Automated Adaptive Threshold-Based Feature Extraction and Learning for Spiking Neural Networks

Over the past years Spiking Neural Networks (SNNs) models became attractive as a possible bridge to enable low-power event-driven neuromorphic hardware. SNNs have a high computational power due to the implicit employment of the biologically inspired input times. SNNs employ various parameters such as neuron threshold, synaptic delays, and weights in their structures. However, SNNs applications are still limited and elementary compared with other neural network architectures such as the Convolution Neural Networks (CNNs). In this research, a new SNN-based model named Adaptive Threshold Module (ATM) and its algorithm are proposed. The proposed ATM and algorithm depend on the adaptation of the internal spiking neuron threshold level. Adapting the threshold of the neurons is employed to control the spiking neuron firing rate to uniquely extract the main features of the input pattern that is in the shape of spike trains.

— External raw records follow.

(* ===== verification/Quickstart.v ===== *)
(** * The quickstart ([examples/sdk-quickstart/src/index.ts])

    The script configures the SDK ([quickstart_config] of [Cli]), asks Friendbot for the
    sample account and makes three reads.  Friendbot, the URL parser and Node's printing of
    values are arguments. *)

From S2P Require Import Prelude JsNumber JsString JsValue Effects SdkConfig SdkTypes Schemas Base Clients Cli.
Local Open Scope Z_scope.

(** An environment variable or its default. *)
Definition variable (e : env_vars) (name fallback : string) : string := nullish (e !! name) fallback.
Definition SIGNER_PUBLIC_KEY (e : env_vars) : string :=
  variable e "SIGNER_PUBLIC_KEY" "GD4D4DIAFNEYB3NBC7T5WQEZQUXRWNQAWJXGWLNVVC6WUWNMIQLB5BGR".
Definition FRIENDBOT_URL (e : env_vars) : string := variable e "FRIENDBOT_URL" "https://friendbot.stellar.org".
Definition REGISTRY_CONTRACT_ID (e : env_vars) : string :=
  variable e "REGISTRY_CONTRACT_ID" "CABGWVIZFF62FG67ZGFEP67NEEY4WYTMFURDMFTKKNRDAFPKPOJDTN4C".
Definition POOL_CONTRACT_ID (e : env_vars) : string :=
  variable e "POOL_CONTRACT_ID" "CAKEWH7SJCXGV2MH2WZYIX3QDPTSSBQFXYVYBOWAGLNBBZMPLE2US6CS".
Definition INVOICE_CONTRACT_ID (e : env_vars) : string :=
  variable e "INVOICE_CONTRACT_ID" "CA4O3MR7LWHRSUDBNU6FY6UDFFYBN7TGBZXBDZB4OYYXFYXIFJ6RJF6B".

Section Script.
Context `{Sdk : StellarSdk} {Enc : Encoders} {Env : Type} {Srv : Services Env} {zod : Zod}.
Abbreviation IO := (M Env Event).
(** [new URL(FRIENDBOT_URL)], which may throw, whether [fetch] answered, and how a value is
    printed. *)
Context (parse_url : string -> res ()) (friendbot : string -> bool) (inspect : jsval -> string).

(** The lines of [console.log] and of [console.warn] and [console.error], in order. *)
Definition say (line : string) (o : output) : output :=
{| stdout := stdout o ++ [line]; stderr := stderr o; exitCode := exitCode o |}.
Definition warn (line : string) (o : output) : output :=
{| stdout := stdout o; stderr := stderr o ++ [line]; exitCode := exitCode o |}.
Definition crashed (err : jsval) (o : output) : output :=
{| stdout := stdout o; stderr := stderr o ++ ["sdk-quickstart failed: " +:+ inspect err]; exitCode := 1 |}.

Definition ensureAccountExists (e : env_vars) (publicKey : string) : res output :=
parse_url (FRIENDBOT_URL e);;
Ok (if friendbot publicKey then say ("Sample account ensured via Friendbot: " +:+ publicKey) no_output
    else warn ("Could not reach Friendbot at " +:+ FRIENDBOT_URL e +:+ " " +:+ em_dash +:+
               " add testnet funds to " +:+ publicKey +:+ " manually.") no_output).

(** [await m], then the rest; a rejection ends the script ([main().catch]). *)
Definition step_ {A} (o : output) (m : IO A) (k : A -> IO output) : IO output :=
r ← attempt m; match r with Ok a => k a | Throw err => mret (crashed err o) end.

Definition main (e : env_vars) (config : SDKConfig) : IO output :=
let key := SIGNER_PUBLIC_KEY e in
step_ no_output (lift (ensureAccountExists e key)) (fun o =>
step_ o (lift (r ← new_BaseContractClient (REGISTRY_CONTRACT_ID e) None None;
               p ← new_BaseContractClient (POOL_CONTRACT_ID e) None None;
               i ← new_BaseContractClient (INVOICE_CONTRACT_ID e) None None; Ok (r, p, i)))
  (fun '(registry, pool, invoice) =>
step_ o (RegistryClient.isVerified registry config key key) (fun verified =>
let o := say ("isVerified(" +:+ key +:+ ") => " +:+ inspect (JBool verified)) o in
step_ o (PoolClient.getStats pool config key) (fun stats =>
let o := say ("Pool stats => " +:+ inspect stats) o in
step_ o (InvoiceClient.getByStatus invoice config Listed key) (fun listed =>
mret (say ("Listed invoices (" +:+ Num.to_string (Num.of_Z (Z.of_nat (length listed))) +:+ ") => " +:+
           inspect (JArr listed)) o)))))).

(** ** Properties *)
(** How many of the three reads were printed, after the line about the account. *)
Definition finished (o : output) : Prop :=
(exitCode o = 0 /\ length (stdout o ++ stderr o) = 4%nat) \/
(exitCode o = 1 /\ exists l err, stderr o = l ++ ["sdk-quickstart failed: " +:+ inspect err] /\
   (length (stdout o ++ l) <= 3)%nat).
Definition so_far (n : nat) (o : output) : Prop := exitCode o = 0 /\ length (stdout o ++ stderr o) = n.

Abbreviation reads l := (Forall (fun e => read_only e = true) l).
Definition good (m : IO output) : Prop := trace_spec m (fun l r => reads l /\ exists o, r = Ok o /\ finished o).

Lemma good_end o : finished o -> good (mret o).
Proof. intros H. apply trace_ret. split; [constructor|eauto]. Qed.
Lemma step_good {A} n o (m : IO A) k : so_far n o -> (n <= 3)%nat -> emits (fun e => read_only e = true) m ->
(forall a, good (k a)) -> good (step_ o m k).
Proof.
intros [He Hl] Hn Hm Hk. unfold step_. apply trace_attempt. eapply trace_weaken; [exact Hm|]. cbn. intros l [a|err] Hr.
- eapply trace_weaken; [apply Hk|]. cbn. intros l' r [Hl' Ho]. split; [by apply Forall_app|done].
- apply trace_ret. rewrite app_nil_r. split; [done|]. eexists. split; [reflexivity|]. right. split; [done|].
  exists (stderr o), err. split; [done|]. cbn. lia.
Qed.
Lemma said n line o : so_far n o -> so_far (S n) (say line o).
Proof. intros [He Hl]. split; [done|]. cbn. rewrite !length_app in *. cbn. lia. Qed.
Lemma crashed_good n o err : so_far n o -> (n <= 3)%nat -> finished (crashed err o).
Proof. intros [He Hl] Hn. right. split; [done|]. exists (stderr o), err. split; [done|]. cbn. lia. Qed.
Lemma step_lift_good {A} n o (r : res A) k : so_far n o -> (n <= 3)%nat -> (forall a, r = Ok a -> good (k a)) ->
good (step_ o (lift r) k).
Proof.
intros Ho Hn Hk. unfold step_. apply trace_attempt. intros w. exists []. rewrite app_nil_r.
destruct r as [a|err]; (split; [by destruct w|]); cbn; [by apply Hk|].
apply good_end. by eapply crashed_good.
Qed.

(** The script signs nothing and sends nothing, whatever Friendbot and the servers answer: it
    prints the three results and ends with code 0, or it prints those it got and then the
    error, and ends with code 1. *)
Theorem quickstart_only_reads e config env :
let '(r, l) := run (main e config) env in reads l /\ exists o, r = Ok o /\ finished o.
Proof.
assert (H : good (main e config)).
{ assert (H0 : so_far 0 no_output) by done. unfold main.
  apply (step_lift_good 0); [done|lia|]. intros o Ho.
  assert (H1 : so_far 1 o).
  { unfold ensureAccountExists in Ho. destruct (parse_url _); [|done]. injection Ho as <-. by destruct (friendbot _). }
  apply (step_lift_good 1); [done|lia|]. intros [[r p] i] _.
  apply (step_good 1); [done|lia|apply read_emits|]. intros v. cbn zeta.
  eapply (step_good 2); [by apply said|lia|apply read_emits|]. intros st.
  eapply (step_good 3); [by do 2 apply said|lia|apply read_emits|]. intros ls.
  apply good_end. left. by do 3 apply said. }
pose proof (trace_run _ _ env H) as Hr. by destruct (run (main e config) env).
Qed.
End Script.
Lemma asked_by s e a : dialog (step s e).1 = Some a ->
  dialog s = Some a \/ (e = SubmitWithdraw /\ withdrawal_checked s (ConfirmDialog.fn a)).
Proof.
  destruct e; cbn [step].
  - unfold set_data. case_bool_decide; by left.
  - destruct (connected _); [|by left]. unfold set_depositAmount. destruct (String.eqb _ _); by left.
  - destruct (connected _ && _); [|by left]. unfold submitDeposit. destruct (negb _); [by left|]. destruct (stroops _); by left.
  - destruct (isDepositing s); [|by left]. destruct r; [|by left]. cbn. unfold set_depositAmount.
    destruct (String.eqb _ _); by left.
  - destruct (connected _); by left.
  - destruct (connected _ && _) eqn:Hc; [|by left]. apply andb_true_iff in Hc as [Hc Hd].
    unfold submitWithdraw. destruct (handleWithdraw _ _ _) as [[m|b]|] eqn:Hw; [by left| |by left].
    cbn. intros [= <-]. right. split; [done|]. apply handleWithdraw_spec in Hw as (H1 & H2 & H3).
    unfold withdrawal_checked. unfold withdrawDisabled in Hd. by destruct (isWithdrawing s).
  - destruct (isWithdrawing s); [|by left]. destruct r; by left.
  - done.
  - destruct (dialog s); done.
  - by left.
  - by left.
Qed.
Lemma withdraw_sent s e z : CallWithdraw z ∈ (step s e).2 ->
  e = DialogConfirm /\ exists a, dialog s = Some a /\ ConfirmDialog.fn a = z.
Proof.
  assert (Hnil : CallWithdraw z ∉ []) by apply not_elem_of_nil.
  destruct e; cbn [step].
  - done.
  - by destruct (connected _).
  - destruct (connected _ && _); [|done]. unfold submitDeposit. destruct (negb _); [|destruct (stroops _)]; set_solver.
  - destruct (isDepositing s); done.
  - by destruct (connected _).
  - destruct (connected _ && _); [|done]. unfold submitWithdraw. destruct (handleWithdraw _ _ _) as [[]|]; set_solver.
  - destruct (isWithdrawing s); done.
  - done.
  - destruct (dialog s) as [a|]; cbn; [|done]. intros [= ->]%list_elem_of_singleton. split; [done|]. by exists a.
  - done.
  - done.
Qed.
Lemma sent_from es : forall s z, CallWithdraw z ∈ (run s es).2 ->
  (DialogConfirm ∈ es /\ exists a, dialog s = Some a /\ ConfirmDialog.fn a = z) \/
  exists es1 es2, es = es1 ++ SubmitWithdraw :: es2 /\ withdrawal_checked (run s es1).1 z /\ DialogConfirm ∈ es2.
Proof.
  induction es as [|e es IH]; intros s z; [by intros ?%elem_of_nil|]. cbn [run].
  pose proof (asked_by s e) as Ha. pose proof (withdraw_sent s e z) as Hw.
  destruct (step s e) as [s1 o1] eqn:E. specialize (IH s1 z). destruct (run s1 es) as [s2 o2]. cbn [fst snd] in *.
  intros [[-> H]%Hw|Hin]%elem_of_app; [left; split; [by left|done]|].
  destruct (IH Hin) as [(Hc & a & [H| [-> H]]%Ha & <-)|(es1 & es2 & -> & Hch & Hc)].
  - left. split; [by right|]. by exists a.
  - right. by exists [], es.
  - right. exists (e :: es1), es2. split; [done|]. split; [|done]. cbn [run]. rewrite E. by destruct (run s1 es1).
Qed.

It is shown that this technique works as an automated feature extraction method of input patterns in an efficient and faster way than other methods. The proposed method can preserve all information of the input spike trains. Simulations of the proposed model and the algorithm, using the challenging speech TIDIGITS dataset, sound RWCP dataset, and Poisson distribution spike trains, show encouraging results. The ATM can make SNN provide an accuracy surpassing that of the current state-of-the-art SNN algorithms and conventional non-spiking learning models.